**PROBLEM TO WORK ON:** The string "ToProcessor" may appear in lines of the listing. Report each line where it does.

**MATERIAL PROVIDED:**

========================

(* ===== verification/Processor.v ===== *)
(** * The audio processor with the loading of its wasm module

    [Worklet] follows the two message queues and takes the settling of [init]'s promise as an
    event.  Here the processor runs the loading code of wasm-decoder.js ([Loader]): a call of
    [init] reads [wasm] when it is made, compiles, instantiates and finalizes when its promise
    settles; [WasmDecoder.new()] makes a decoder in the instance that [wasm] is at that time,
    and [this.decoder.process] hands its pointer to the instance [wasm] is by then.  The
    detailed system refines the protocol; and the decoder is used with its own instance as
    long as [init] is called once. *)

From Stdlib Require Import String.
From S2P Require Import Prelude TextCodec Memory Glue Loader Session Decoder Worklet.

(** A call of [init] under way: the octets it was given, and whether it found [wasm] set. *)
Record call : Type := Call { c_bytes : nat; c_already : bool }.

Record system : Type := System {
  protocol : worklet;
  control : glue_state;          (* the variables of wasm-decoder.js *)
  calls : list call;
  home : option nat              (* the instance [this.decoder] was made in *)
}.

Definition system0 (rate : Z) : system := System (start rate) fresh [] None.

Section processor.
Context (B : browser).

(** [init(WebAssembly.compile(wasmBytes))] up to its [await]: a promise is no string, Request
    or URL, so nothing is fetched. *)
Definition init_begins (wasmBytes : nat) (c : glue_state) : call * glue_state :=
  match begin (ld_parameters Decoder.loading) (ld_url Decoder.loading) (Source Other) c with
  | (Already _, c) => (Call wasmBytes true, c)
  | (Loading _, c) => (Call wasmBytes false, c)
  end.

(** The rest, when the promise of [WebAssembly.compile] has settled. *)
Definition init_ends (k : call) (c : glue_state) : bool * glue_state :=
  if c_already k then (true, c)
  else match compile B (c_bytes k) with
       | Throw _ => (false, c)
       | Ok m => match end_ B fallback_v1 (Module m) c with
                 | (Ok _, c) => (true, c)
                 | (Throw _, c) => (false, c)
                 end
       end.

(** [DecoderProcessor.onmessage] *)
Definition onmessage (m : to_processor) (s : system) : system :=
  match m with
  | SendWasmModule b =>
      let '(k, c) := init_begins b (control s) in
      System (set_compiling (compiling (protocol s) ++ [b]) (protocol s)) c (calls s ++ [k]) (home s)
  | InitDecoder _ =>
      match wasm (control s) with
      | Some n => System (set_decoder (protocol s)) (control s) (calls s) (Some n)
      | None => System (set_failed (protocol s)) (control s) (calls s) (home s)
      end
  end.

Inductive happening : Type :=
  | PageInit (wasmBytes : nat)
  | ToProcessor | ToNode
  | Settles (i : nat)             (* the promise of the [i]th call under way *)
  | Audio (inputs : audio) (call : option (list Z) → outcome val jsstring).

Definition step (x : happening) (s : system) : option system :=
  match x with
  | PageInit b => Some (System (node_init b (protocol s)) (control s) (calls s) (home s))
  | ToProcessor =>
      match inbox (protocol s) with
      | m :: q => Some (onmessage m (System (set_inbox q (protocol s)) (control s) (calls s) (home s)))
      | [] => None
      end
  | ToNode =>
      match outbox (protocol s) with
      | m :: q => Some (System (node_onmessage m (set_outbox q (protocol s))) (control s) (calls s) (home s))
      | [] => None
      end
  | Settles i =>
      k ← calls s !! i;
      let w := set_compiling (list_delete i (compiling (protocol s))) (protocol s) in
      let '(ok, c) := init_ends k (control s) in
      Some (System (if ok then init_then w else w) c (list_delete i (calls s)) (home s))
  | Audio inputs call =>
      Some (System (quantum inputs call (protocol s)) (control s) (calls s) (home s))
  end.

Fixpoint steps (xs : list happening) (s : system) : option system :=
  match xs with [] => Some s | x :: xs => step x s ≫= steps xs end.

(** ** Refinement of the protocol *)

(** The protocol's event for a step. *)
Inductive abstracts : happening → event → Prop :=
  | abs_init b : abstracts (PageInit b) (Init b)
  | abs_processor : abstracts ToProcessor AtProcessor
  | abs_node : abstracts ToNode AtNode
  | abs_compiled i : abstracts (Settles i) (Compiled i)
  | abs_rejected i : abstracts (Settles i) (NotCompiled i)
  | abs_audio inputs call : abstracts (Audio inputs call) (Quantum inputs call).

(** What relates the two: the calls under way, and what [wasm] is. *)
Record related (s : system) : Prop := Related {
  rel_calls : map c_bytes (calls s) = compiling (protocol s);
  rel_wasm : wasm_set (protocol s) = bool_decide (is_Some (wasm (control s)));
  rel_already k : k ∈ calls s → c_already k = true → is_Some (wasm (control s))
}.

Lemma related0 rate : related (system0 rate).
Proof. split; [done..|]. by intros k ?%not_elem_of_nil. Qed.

========================

**RESULT:**
  | ToProcessor | ToNode
  | ToProcessor =>
  | abs_processor : abstracts ToProcessor AtProcessor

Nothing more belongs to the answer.